Dataset records —
Start of Block

Lemma poke_current t p0 k p k' : pool_inv p0 -> poke t p0 k = (Ok p, k') -> k' = k /\ current p0 p.
Proof.
  intros I H. unfold poke in H. destruct (is_weighted p0) eqn:W; [|injection H as <- <-; split; [reflexivity|]; repeat split; auto].
  apply mbind_ok_inv in H as ([u q] & k1 & E1 & H). injection H as <- <-. apply with_pool_ok in E1 as [E1 ->]. split; [reflexivity|].
  exact (poke_law t p0 u q I W E1).
Qed.

Lemma get_pool t id k L p k' : Books k L -> id_ok id -> GetPoolAndPoke t id k = (Ok p, k') -> k' = k /\ exists p0, L !! id = Some p0 /\ current p0 p.
Proof.
  intros Bk Hi H. unfold GetPoolAndPoke in H. apply mbind_ok_inv in H as (k1 & k2 & E1 & H). injection E1 as <- <-.
  pose proof (bk_pools k L Bk id Hi) as Ep. unfold v_pool in Ep. rewrite Ep in H. destruct (L !! id) as [p0|] eqn:El; cbn [fmap option_fmap option_map] in H; [|discriminate H].
  apply poke_current in H as [-> Cu]; [|apply (bk_ids k L Bk id p0 El)]. split; [reflexivity|]. eauto.
Qed.

Lemma get_cfmm_pool t id k L p k' : Books k L -> id_ok id -> GetCFMMPool t id k = (Ok p, k') -> k' = k /\ exists p0, L !! id = Some p0 /\ current p0 p.
Proof.
  intros Bk Hi H. unfold GetCFMMPool in H. apply mbind_ok_inv in H as (q & k1 & E1 & H). destruct (negb (IsActive q)); [discriminate H|]. injection H as <- <-.
  exact (get_pool t id k L q k1 Bk Hi E1).
Qed.

(** A pool that is in memory while the keeper works on it. *)
Definition loaded (k : Keeper) (L : gmap Z P) (p : P) : Prop :=
  exists p0, L !! GetId p = Some p0 /\ current p0 p /\ id_ok (GetId p) /\ pool_inv p /\ GetAddress p = Ok (pool_addr (GetId p)) /\ 0 <= GetTotalShares p.
Lemma recovering_ok_run {X A} name (c : M X A) s a : fst (c s) = Ok a -> fst (Gamm.recovering name c s) = Ok a.
Proof. unfold Gamm.recovering. destruct (c s) as [[r|e|m] s1]; cbn [fst]; intros H; [exact H | discriminate H | discriminate H]. Qed.

(** An estimate is what the route pays. *)
Lemma estimate_executed a route tin mn k out k' : ext_ok (pm_ext k) -> trader a -> ~ whitelisted k a -> NoDup (map in_PoolId route) ->
  Forall (fun st => on_gamm k (in_PoolId st)) route ->
  RouteExactAmountIn a route tin mn k = (Ok out, k') -> fst (MultihopEstimateOutGivenExactAmountIn route tin k) = Ok out.
Proof.
  intros Oe Ta W Nd Us H. unfold RouteExactAmountIn in H. apply mbind_ok_inv in H as (u & k1 & E1 & H). apply lift_ok_inv in E1 as [Vr <-].
  apply mbind_ok_inv in H as ([[o fees] ds] & k1 & E2 & H). apply mbind_ok_inv in H as (u2 & k2 & _ & H). apply ret_ok_inv in H as [<- _].
  apply route_as_estimated in E2; [|assumption..]. apply recovering_ok_run. unfold mbind, lift. now rewrite Vr.
Qed.

(** ** Routes with an exact output *)

(** The estimate for one pool that has to pay [c]. *)
Definition asked (k : Keeper) (id : Z) (din : string) (c tin fee c0 : Coin) : Prop :=
  exists p f, m_GetPool gammKeeper id (pm_ext k) = (Ok p, pm_ext k) /\ fetched (pm_ext k) p /\ p_GetId p = id /\
    fst (GetTradingPairTakerFee din (Denom c) k) = Ok f /\ fst (m_CalcInAmtGivenOut gammKeeper p c din (p_GetSpreadFactor p) (pm_ext k)) = Ok tin /\
    CalcTakerFeeExactOut tin f = Ok (c0, fee).

(** The coins the pools of a route take, from the first to the last. *)
Inductive demanded (k : Keeper) (tout : Coin) : list SwapAmountOutRoute -> list Z -> Coin -> Prop :=
| dm_nil : demanded k tout [] [] tout
| dm_cons st rest ins c tin fee c0 : demanded k tout rest ins c -> asked k (out_PoolId st) (TokenInDenom st) c tin fee c0 -> demanded k tout (st :: rest) (Amount c0 :: ins) c0.
(** A relocation of live objects into slots that exist *)
Lemma relocate_wp sb so n db do_ m :
  (∀ i, 0 <= i < n → is_Some (live m (Ptr sb (so + i)))) →
  (∀ i, 0 <= i < n → is_Some (slot m (Ptr db (do_ + i)))) →
  wp (relocate (Ptr sb so) n (Ptr db do_))
     (fun _ m' => extends T m m' ∧
                  ∀ i, 0 <= i < n → is_Some (live m' (Ptr db (do_ + i))))
     (fun m' => vecs m' = vecs m ∧ same_shape T m m') m.
Proof.
  intros Hsrc Hdst.
  set (I := fun j m1 => extends T m m1 ∧
                        ∀ i, 0 <= i < j → is_Some (live m1 (Ptr db (do_ + i)))).
  set (E := fun m' : mem => vecs m' = vecs m ∧ same_shape T m m').
  assert (∀ c : Z → M unit,
            (∀ j m1, is_Some (live m1 (Ptr sb (so + j))) →
                     is_Some (slot m1 (Ptr db (do_ + j))) →
               wp (c j) (fun _ m' => extends T m1 m' ∧
                                     is_Some (live m' (Ptr db (do_ + j))))
                        (fun m' => vecs m' = vecs m1 ∧ heap m' = heap m1) m1) →
            wp (for_n (Z.to_nat n) 0
                  (fun j => on_exception (c j) (destroy_n (Ptr db do_) j)))
               (fun _ m' => extends T m m' ∧
                  ∀ i, 0 <= i < n → is_Some (live m' (Ptr db (do_ + i)))) E m)
    as Hloop.
  { intros c Hc.
    eapply wp_mono; [| |apply (wp_for_n I E)].
    - intros _ m' [He Hl]. split; [done|]. intros i Hi. apply Hl. lia.
    - done.
    - split; [reflexivity|]. intros i Hi. lia.
    - intros j m1 Hj [He Hl].
      apply (wp_on_exception _ _ _ _
               (fun m' => vecs m' = vecs m1 ∧ heap m' = heap m1)).
      + eapply wp_mono; [| |apply Hc].
        * intros _ m2 [He2 Hl2]. split; [by etrans|].
          intros i Hi. destruct (decide (i = j)) as [->|Hne]; [done|].
          destruct He2 as (_ & _ & Hm). apply Hm, Hl. lia.
        * done.
        * destruct He as (_ & _ & Hm). apply Hm, Hsrc. lia.
        * apply (extends_slot _ _ _ He), Hdst. lia.
      + intros mx [Hvx Hhx].
        eapply wp_mono; [| |apply destroy_n_wp].
        * intros _ m2 [Hv2 Hs2]. destruct He as (Hv1 & Hs1 & _).
          split; [congruence|]. etrans; [exact Hs1|].
          intros b. rewrite Hs2. by rewrite Hhx.
        * done.
        * intros i Hi. unfold live. rewrite (slot_same_heap _ _ _ Hhx).
          apply Hl. lia. }
  unfold relocate.
  destruct (is_nothrow_move_constructible || negb is_copy_constructible).
  - apply (Hloop (fun j => move_construct (Ptr sb so +p j) (Ptr db do_ +p j))).
    intros j m1. apply move_construct_wp.
  - apply (Hloop (fun j => copy_construct (Ptr sb so +p j) (Ptr db do_ +p j))).
    intros j m1. apply copy_construct_wp.
Qed.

End of Block

Work to complete —
Locate all lines in the listing above with the word "Definition" and copy them.

Exercise output —
Definition loaded (k : Keeper) (L : gmap Z P) (p : P) : Prop :=
Definition asked (k : Keeper) (id : Z) (din : string) (c tin fee c0 : Coin) : Prop :=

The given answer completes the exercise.